(** The first letter of a topic is found at its place. *)
Lemma requeue_head lost q topic m dq : wf lost q -> dead_letters q !! topic = Some (m :: dq) ->
  requeue_dead_letter (msg_id m) q =
    (Ok tt, set_queues (push_back topic (with_retries 0 m) (queues q))
              (set_dead_letters (<[topic := dq]> (dead_letters q)) q)).
Proof.
  intros Hw Hd. assert (Hm : m ∈ flat (dead_letters q)).
  { rewrite (flat_split topic). unfold messages_of. rewrite Hd. by left. }
  assert (Hn : NoDup (msg_id <$> flat (dead_letters q))).
  { pose proof (wf_ids _ _ Hw) as Hp. assert (Hall : NoDup ((msg_id <$> all_messages q) ++ lost)%list) by (rewrite Hp; apply issued_NoDup).
    apply NoDup_app in Hall as [Hall _]. unfold all_messages in Hall. rewrite !fmap_app in Hall.
    apply NoDup_app in Hall as (_ & _ & Hall). by apply NoDup_app in Hall as (_ & _ & Hall). }
  unfold requeue_dead_letter. destruct (find_letter _ _) as [[[[t pos] m'] dq']|] eqn:Hf.
  2:{ apply find_letter_None in Hf. destruct Hf. by apply list_elem_of_fmap_2. }
  destruct (letter_found _ _ _ _ _ _ _ Hw Hf) as (Hid & Ht & _ & _).
  apply find_letter_Some in Hf as (Hin & Hpos & _). apply elem_of_map_to_list in Hin.
  assert (m' = m) as ->.
  { apply (NoDup_fmap_inj msg_id (flat (dead_letters q))); [done| |done|done]. rewrite (flat_split t).
    apply elem_of_app. left. unfold messages_of. rewrite Hin. by eapply list_elem_of_lookup_2. }
  assert (msg_topic m = topic) as Htopic by (pose proof (wf_dead _ _ Hw _ _ Hd) as Hx; by apply Forall_cons in Hx as [Hx _]).
  assert (t = topic) as -> by congruence. assert (dq' = m :: dq) as -> by congruence.
  assert (pos = 0%nat) as ->.
  { apply (NoDup_lookup (msg_id <$> m :: dq) _ _ (msg_id m)); [|by rewrite list_lookup_fmap, Hpos|done].
    rewrite (flat_split topic) in Hn. unfold messages_of in Hn. rewrite Hd, fmap_app in Hn. by apply NoDup_app in Hn as [Hn _]. }
  cbn. by rewrite Htopic.
Qed.

Variable config : DlxConfig.
Variable sleep : Z -> Eff (Shared (N := N) (V := V)) unit.

(** No other task touches the queue or the flag while the scheduler sleeps. *)
Definition undisturbed : Prop :=
  forall d s, letters_queue (snd (sleep d s)) = letters_queue s /\ running (snd (sleep d s)) = running s.

Lemma schedule_requeues e s lost topic m dq :
  undisturbed -> routing_strategy config = RequeueToOriginal -> should_redeliver (max_redelivery_count config) e = true ->
  message e = m -> wf lost (letters_queue s) -> dead_letters (letters_queue s) !! topic = Some (m :: dq) ->
  exists e' s', schedule_redelivery config sleep e s = (Some (Ok Requeued, e'), s') /\ running s' = running s
    /\ letters_queue s' = set_queues (push_back topic (with_retries 0 m) (queues (letters_queue s)))
         (set_dead_letters (<[topic := dq]> (dead_letters (letters_queue s))) (letters_queue s)).
Proof.
  intros Hq Hr He <- Hw Hd. unfold schedule_redelivery. rewrite He. unfold ebind at 1, calculate_backoff at 1.
  destruct (calculate _ _ _ _ _) as [backoff n]. unfold ebind at 1. destruct (sleep backoff _) as [[] s1] eqn:Hs.
  pose proof (Hq backoff (set_seed n s)) as [Hq1 Hr1]. rewrite Hs in Hq1, Hr1. cbn in Hq1, Hr1.
  unfold execute_routing. rewrite Hr. unfold pbind, ebind, on_queue, pret, eret.
  rewrite Hq1, (requeue_head lost _ topic _ dq) by done. cbn.
  unfold log_redelivery, now_ms, calculate_backoff, ebind. cbn.
  repeat (destruct (system_millis _) as [? ?]; cbn). destruct (calculate _ _ _ _ _) as [? ?]. cbn.
  repeat (destruct (system_millis _) as [? ?]; cbn). by eexists _, _.
Qed.

Definition requeued (ms : list Message) (topic : string) : list Message :=
  with_retries 0 <$> filter (fun m => msg_topic m = topic) ms.

(** What is left of the letters [ms] that are still to go. *)
Lemma deliver_each_requeues es s lost processed :
  undisturbed -> routing_strategy config = RequeueToOriginal ->
  Forall (fun e => should_redeliver (max_redelivery_count config) e = true) es ->
  running s = true -> wf lost (letters_queue s) ->
  (forall topic, messages_of topic (dead_letters (letters_queue s)) = filter (fun m => msg_topic m = topic) (message <$> es)) ->
  exists s', deliver_each config sleep es processed s = (Some (processed + Z.of_nat (length es)), s')
    /\ in_flight (letters_queue s') = in_flight (letters_queue s)
    /\ forall topic, messages_of topic (dead_letters (letters_queue s')) = []
       /\ messages_of topic (queues (letters_queue s')) =
            (messages_of topic (queues (letters_queue s)) ++ requeued (message <$> es) topic)%list.
Proof.
  intros Hq Hr. revert s processed. induction es as [|e es IH]; intros s processed He Hrun Hw Hd.
  { exists s. cbn. rewrite Z.add_0_r. split; [done|]. split; [done|]. intros topic. by rewrite Hd, app_nil_r. }
  apply Forall_cons in He as [He Hes]. set (m := message e). set (topic := msg_topic m).
  set (dq := filter (fun m => msg_topic m = topic) (message <$> es)).
  assert (Hm : dead_letters (letters_queue s) !! topic = Some (m :: dq)).
  { specialize (Hd topic). rewrite fmap_cons, filter_cons_True in Hd by done. unfold messages_of in Hd.
    destruct (dead_letters (letters_queue s) !! topic); cbn in Hd; [by rewrite Hd|done]. }
  destruct (schedule_requeues e s lost topic m dq Hq Hr He eq_refl Hw Hm) as (e' & s1 & Hs1 & Hrun1 & Hq1).
  pose proof (requeue_dead_letter_wf lost (msg_id m) _ Hw) as Hw1. rewrite (requeue_head lost _ topic m dq Hw Hm) in Hw1.
  cbn [snd] in Hw1. rewrite <- Hq1 in Hw1.
  assert (Hd1 : forall t, messages_of t (dead_letters (letters_queue s1)) = filter (fun m => msg_topic m = t) (message <$> es)).
  { intros t. rewrite Hq1. cbn. unfold messages_of. destruct (decide (t = topic)) as [->|Hne].
    - by rewrite lookup_insert_eq.
    - rewrite lookup_insert_ne by done. specialize (Hd t). rewrite fmap_cons, filter_cons_False in Hd by (by intros <-).
      exact Hd. }
  rewrite <- Hrun1 in Hrun.
  destruct (IH s1 (processed + 1) Hes Hrun Hw1 Hd1) as (s' & Hs' & Hfl & Htop). exists s'.
  cbn [deliver_each]. rewrite <- Hrun1, Hrun. unfold pbind, ebind. rewrite Hs1. cbn [fst]. rewrite Hs'.
  split; [cbn [length]; do 2 f_equal; lia|]. split; [by rewrite Hfl, Hq1|].
  intros t. destruct (Htop t) as [Ht1 Ht2]. split; [done|]. rewrite Ht2, Hq1, fmap_cons. cbn [queues set_queues set_dead_letters]. unfold requeued, push_back, messages_of.
  destruct (decide (t = topic)) as [->|Hne].
  - rewrite lookup_insert_eq, filter_cons_True by done. cbn. by rewrite <- (assoc_L (++)).
  - rewrite lookup_insert_ne, filter_cons_False by (done || by intros <-). done.
Qed.

(** The entries made of the letters, none of them redelivered yet. *)
Lemma entries_of_spec ms (s : Shared (N := N) (V := V)) : exists es s', entries_of ms s = (es, s') /\ message <$> es = ms
  /\ Forall (fun e => redelivery_count e = 0) es /\ letters_queue s' = letters_queue s /\ running s' = running s /\ logs s' = logs s.
Proof.
  revert s. induction ms as [|m ms IH]; intros s; [by exists [], s|]. cbn. unfold ebind, now_ms.
  destruct (system_millis (outside s)) as [t v]. destruct (IH (set_outside v s)) as (es & s' & -> & <- & Hes & Hx).
  eexists _, s'. split; [done|]. split; [done|]. split; [|done]. by constructor.
Qed.

(** One turn of a running scheduler, undisturbed: every dead letter goes back to the end of the
    queue of its topic, in the order of the dead letters, with no retries counted. *)
Lemma run_once_requeues s lost :
  undisturbed -> routing_strategy config = RequeueToOriginal -> 0 < max_redelivery_count config ->
  running s = true -> wf lost (letters_queue s) ->
  exists s', run_once config sleep s = (Some (Ok (Z.of_nat (length (collect_all_dead_letters (letters_queue s))))), s')
    /\ in_flight (letters_queue s') = in_flight (letters_queue s)
    /\ forall topic, messages_of topic (dead_letters (letters_queue s')) = []
       /\ messages_of topic (queues (letters_queue s')) =
            (messages_of topic (queues (letters_queue s))
             ++ (with_retries 0 <$> messages_of topic (dead_letters (letters_queue s))))%list.
Proof.
  intros Hq Hr Hmax Hrun Hw. unfold run_once, collect_dead_letters. rewrite Hrun. unfold ebind at 1.
  destruct (entries_of_spec (collect_all_dead_letters (letters_queue s)) s) as (es & s1 & -> & Hes & Hz & Hq1 & Hrun1 & _).
  pose proof (fun t => letters_of_topic lost (letters_queue s) t Hw) as Hlet. rewrite <- Hes in *. rewrite length_fmap.
  destruct (deliver_each_requeues es s1 lost 0 Hq Hr) as (s' & Hs' & Hfl & Htop).
  - eapply Forall_impl; [exact Hz|]. intros e He. unfold should_redeliver. rewrite He. by apply Z.ltb_lt.
  - by rewrite Hrun1.
  - by rewrite Hq1.
  - intros t. by rewrite Hq1, Hlet.
  - exists s'. split; [|split; [by rewrite Hfl, Hq1|]].
    + destruct es; [by injection Hs' as <-|]. unfold pbind, ebind. by rewrite Hs'.
    + intros t. destruct (Htop t) as [H1 H2]. split; [done|]. by rewrite H2, Hq1, <- Hlet.
Qed.

(** Every turn makes new entries, so that the count of a message never gets past the first
    redelivery and the limit is reached by none: [schedule_redelivery] is called with the count
    0 alone and logs the count 1, in every turn. *)
Definition counted_one (s : Shared (N := N) (V := V)) : Prop := Forall (fun l => log_count l = 1) (logs s).

Lemma log_counted_one m backoff outcome s : counted_one s ->
  counted_one (snd (log_redelivery config m 1 backoff outcome s)).
Proof.
  intros Hl. unfold log_redelivery, ebind, now_ms, counted_one. destruct (system_millis _). cbn.
  assert (Hn : forall l, Forall (fun l => log_count l = 1) (logs s ++ [l])%list \/ log_count l <> 1).
  { intros l. destruct (decide (log_count l = 1)); [left|by right]. apply Forall_app. by split; [|constructor]. }
  case_match; [apply Forall_tail|]; by edestruct Hn.
Qed.

Lemma routing_keeps_logs m s : logs (snd (execute_routing config m s)) = logs s.
Proof.
  assert (Hf : forall target missing outcome s, logs (snd (forward target missing outcome m s)) = logs s).
  { intros [topic|] missing outcome s'; [|done]. unfold forward, ebind, now_ms, pbind, ebind, on_queue, remove_from_dead_letters.
    destruct (system_millis _). destruct (publish _ _ _ _) as [[[]|] ?]; [|done..]. unfold ebind, on_queue.
    by destruct (remove_dead_letter _ _). }
  unfold execute_routing. destruct (routing_strategy config); try apply Hf; unfold remove_from_dead_letters, ebind, on_queue.
  - by destruct (requeue_dead_letter _ _).
  - by destruct (remove_dead_letter _ _).
Qed.

Hypothesis others_count_one : forall d s, counted_one s -> counted_one (snd (sleep d s)).

Lemma schedule_counted_one e s : redelivery_count e = 0 -> counted_one s ->
  counted_one (snd (schedule_redelivery config sleep e s)).
Proof.
  intros He Hs. unfold schedule_redelivery. case_match; [|done]. unfold ebind at 1, calculate_backoff at 1.
  destruct (calculate _ _ _ _ _) as [backoff n]. unfold ebind at 1.
  pose proof (others_count_one backoff (set_seed n s) Hs) as Hlog1. destruct (sleep backoff _) as [[] s1]. cbn in Hlog1.
  unfold pbind, ebind at 1. pose proof (routing_keeps_logs (message e) s1) as Hlog2.
  destruct (execute_routing config (message e) s1) as [[[outcome|]|] s2]; cbn in Hlog2; unfold counted_one in *;
    [|by cbn; rewrite Hlog2..].
  unfold ebind, now_ms at 1. destruct (system_millis _) as [t1 v1]. unfold calculate_backoff. cbn [seed set_outside].
  destruct (calculate _ _ _ _ _) as [b2 n2]. unfold now_ms at 1. destruct (system_millis _) as [t2 v2].
  assert (Hcount : redelivery_count (schedule_next (wrap64 t2) b2 (record_redelivery (wrap64 t1) e)) = 1) by (cbn; by rewrite He).
  cbn zeta. rewrite Hcount.
  match goal with |- context [log_redelivery config ?m 1 backoff outcome ?s] =>
    pose proof (log_counted_one m backoff outcome s) as Hlog3; destruct (log_redelivery config m 1 backoff outcome s) as [[] s3] end.
  cbn. apply Hlog3. unfold counted_one. cbn. by rewrite Hlog2.
Qed.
+===+
Aim of the task: The number of lines in this listing that hold "pbind" is the only answer required.

Output: 5